"It was a sight you just might see again before the season expires. In the eighth inning, Ryan Madson rose to his feet in the bullpen, walked to the mound, and began to throw to catcher Jesus Tiamo. In the ninth inning, Jose Contreras followed suit. All the while, Cliff Lee was on the mound at the center of Nationals Park, well under 100 pitches and cruising toward a complete-game shutout.
Twelve games into the 2011 season, the Phillies' setup/closer combination has made exactly three appearances. And if the two stars at the top of their rotation have anything to say about it, they won't see many more.
One night after Roy Halladay logged his first complete game of the season, Lee dominated the Nationals for nine innings, allowing four baserunners and striking out 12 in a 4-0 victory that improved the Phillies to 9-3.
It was nights like this that Phillies fans mourned when the team traded Lee to the Mariners last December, and it was nights like this they envisioned when the veteran lefthander returned via free agency last winter. For the first time since May 11, 1999, two Phillies pitchers logged back-to-back complete games. Back then, it was Paul Byrd and Curt Schilling against the Cardinals. This week, it was Lee following Halladay, albeit in entirely different fashion.
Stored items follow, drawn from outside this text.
(** What is found in one value. *)
Definition examine (field value : string) : option Finding :=
  match List.find (λ d, detects d value) detectors with
  | Some d => Some {| Code := d_code d; Field := field; Fingerprint := "" |}
  | None =>
    match matchingEffectToken value with
    | Some fp => if negb (fp =? "")%string
                 then Some {| Code := "effect_token_fingerprint"; Field := field; Fingerprint := fp |} else None
    | None => None
    end
  end.

Definition limited (code field : string) : Finding := {| Code := code; Field := field; Fingerprint := "" |}.

(** The loop over the decodings of [current], which is at [depth]: the queue,
    the values seen and their bytes, or [None] at a bound. *)
Fixpoint enqueue (current : string) (depth : nat) (decoded : list string)
    (queue : list (string * nat)) (seen : gset string) (total : Z)
    : option (list (string * nat) * gset string * Z) :=
  match decoded with
  | [] => Some (queue, seen, total)
  | next :: decoded =>
    if (next =? "")%string || (next =? current)%string then enqueue current depth decoded queue seen total
    else if bool_decide (next ∈ seen) then enqueue current depth decoded queue seen total
    else if (maxCanonicalValues <=? size seen)%nat || (maxCanonicalBytes - slen next <? total) then None
    else enqueue current depth decoded (queue ++ [(next, S depth)]) ({[next]} ∪ seen) (total + slen next)
  end.

(** [None]: out of fuel; [Some None]: nothing found. *)
Fixpoint scan_loop (fuel : nat) (field : string) (queue : list (string * nat)) (seen : gset string) (total : Z)
    : option (option Finding) :=
  match fuel with
  | O => None
  | S fuel =>
    match queue with
    | [] => Some None
    | (value, depth) :: queue =>
      match examine field value with
      | Some f => Some (Some f)
      | None =>
        if (maxCanonicalDepth <=? depth)%nat then scan_loop fuel field queue seen total else
        match canonicalDecodings value with
        | None => Some (Some (limited "canonical_scan_limit_exceeded" field))
        | Some decoded =>
          match enqueue value depth decoded queue seen total with
          | None => Some (Some (limited "canonical_scan_limit_exceeded" field))
          | Some (queue, seen, total) => scan_loop fuel field queue seen total
          end
        end
      end
    end
  end.

(** Every value is examined once, and at most [maxCanonicalValues] are seen. *)
Definition scan_fuel : nat := S maxCanonicalValues.

Definition scanValue (field value : string) (rawLimit : Z) : option (option Finding) :=
  if rawLimit <? slen value then Some (Some (limited "scan_limit_exceeded" field))
  else scan_loop scan_fuel field [(value, 0%nat)] {[value]} (slen value).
Six days after a frustrating outing against the Braves in which he allowed six runs in 3 innings, Lee was at his sharpest, pounding the strike zone with his fastball and cutter and avoiding the elevation that had cost him in his previous start. By the time Jayson Werth grounded out to end it, Lee had thrown just 99 pitches in a game that lasted 2 hours, 6 minutes.
The night before, it had taken Halladay 123 pitches and 2 hours and 30 minutes to pitch the Phillies to a 3-2 victory over the Nationals.
"I want to throw nine innings every time I take the mound," said Lee, who improved to 2-1 and lowered his ERA to 4.19. "That's that. I hope Roy does it every day before me, too. But that's what I'm going to try to do. Just because he threw a complete game, it's not like, oh, I've got to try to do that, too. I'm going to try to do that every time, regardless."
The only semblance of trouble he encountered came in the third inning, when Danny Espinosa led off with a double, then moved to third on a fly out by Jerry Hairston Jr. But with one out and Espinosa running on contact, opposing starter Jordan Zimmermann chopped a ball to shortstop, where Jimmy Rollins gloved it and fired home in plenty of time for Carlos Ruiz to block the plate and apply the tag."